Defense attorneys said Sandusky is innocent, a man falsely accused who simply loves kids.

During the first day of testimony, a man in his late 20s took the stand and told jurors, the judge, and a courtroom packed with people that Jerry Sandusky gave him opportunities and gifts and repeatedly sexually abused him.

"Kids particularly are targeted for child sexual abuse that have some kind of need to begin with, though it happens to all kinds of kids and is very frequent, but think about kids that are already in trouble because they're acting out or don't have family supports," said Janet MacKay.

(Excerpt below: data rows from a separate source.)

(** * CNAScraper: a shallow embedding of [scraper.py]

    The script walks the table of contents of a Pressbooks site, fetches every
    chapter and front-matter page, cleans its text, splits it into overlapping
    chunks and tags every chunk with the part, the chapter and the page it
    came from.

    Conventions of the embedding.
    - A Python [str] is the list of its characters, each one its Unicode
      code point; ASCII literals are written [lit "..."]. Whitespace is the
      class of [str.isspace], given in full. Which characters above 127 are
      letters or digits is a table of the interpreter: the functions that
      read it take it as the Section variable [unicode_alnum].
    - A parsed page (a BeautifulSoup tree) is a [node]: only the tag name, the
      [class] tokens and the [href] attribute are kept, since the script reads
      nothing else.
    - The network and [urllib.parse.urljoin] are outside the script: the
      functions that use them take them as Section variables. Both can
      raise.
    - [print] calls and the final [json.dump] are left out. *)

From Stdlib Require Import Ascii String.
From stdpp Require Import base numbers list strings gmap pretty.

(** A character: its code point. *)
Abbreviation char := N.
Abbreviation str := (list N).

(** An ASCII literal of type [str]. *)
Definition lit (s : string) : str := N_of_ascii <$> list_ascii_of_string s.
Arguments lit : simpl never.

Definition LF : char := 10%N.
Definition SPACE : char := 32%N.
Definition HYPHEN : char := 45%N.
Definition SLASH : char := 47%N.
Definition UNDERSCORE : char := 95%N.

(** ** Python strings *)

(** [c.isspace()], which is also the class [\s] of [re] on [str] patterns and
    what [str.strip] removes: the control characters 9-13 and 28-31, the
    space, U+0085, U+00A0, U+1680, U+2000-U+200A, U+2028, U+2029, U+202F,
    U+205F and U+3000. *)
Definition isspace (c : char) : bool :=
  (((9 <=? c) && (c <=? 13)) || ((28 <=? c) && (c <=? 32))
   || (c =? 133) || (c =? 160) || (c =? 5760)
   || ((8192 <=? c) && (c <=? 8202))
   || (c =? 8232) || (c =? 8233) || (c =? 8239) || (c =? 8287) || (c =? 12288))%N.

Section Unicode.
(** [c.isalnum()] for a character above 127, as the Unicode database of the
    interpreter has it. *)
Variable unicode_alnum : char → bool.

(** [c.isalnum()] *)
Definition isalnum (c : char) : bool :=
  if (c <? 128)%N then
    (((48 <=? c) && (c <=? 57)) || ((65 <=? c) && (c <=? 90))
     || ((97 <=? c) && (c <=? 122)))%N
  else unicode_alnum c.

(** The class [\w] of [re] on [str] patterns: the alphanumeric characters
    and the underscore. *)
Definition is_word (c : char) : bool := isalnum c || (c =? UNDERSCORE)%N.

(** The class [[\w-]]. *)
Definition is_slug_char (c : char) : bool := is_word c || (c =? HYPHEN)%N.

End Unicode.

MacKay is the director of the Victims' Resource Center in Luzerne County. She said victims of child sexual abuse are often ashamed, especially boys, and keep silent for years. Some, she said, are silent forever.

In court, letters were shown and excerpts read aloud. Prosecutors said Sandusky wrote the love letters to his victim.

"I know that I have made my share of mistakes. However, I hope that I will be able to say I cared."

"I do think that offenders of children often do think that they love. They are a little mixed up with loving that child and using that love and abusing them," said MacKay of child sexual offenders.

MacKay said in some cases victims, even if they are adults, will feel intimidated and victimized all over again when forced to testify about sexual abuse.

In a sense she said the alleged victim is put on trial. In other cases, she said, they can feel empowered.

"He's not abusing them then. He's sitting there and he's facing a judge and a whole courtroom of people who are hearing that has happened. So the victim is telling their story to other people and it's not being silenced anymore."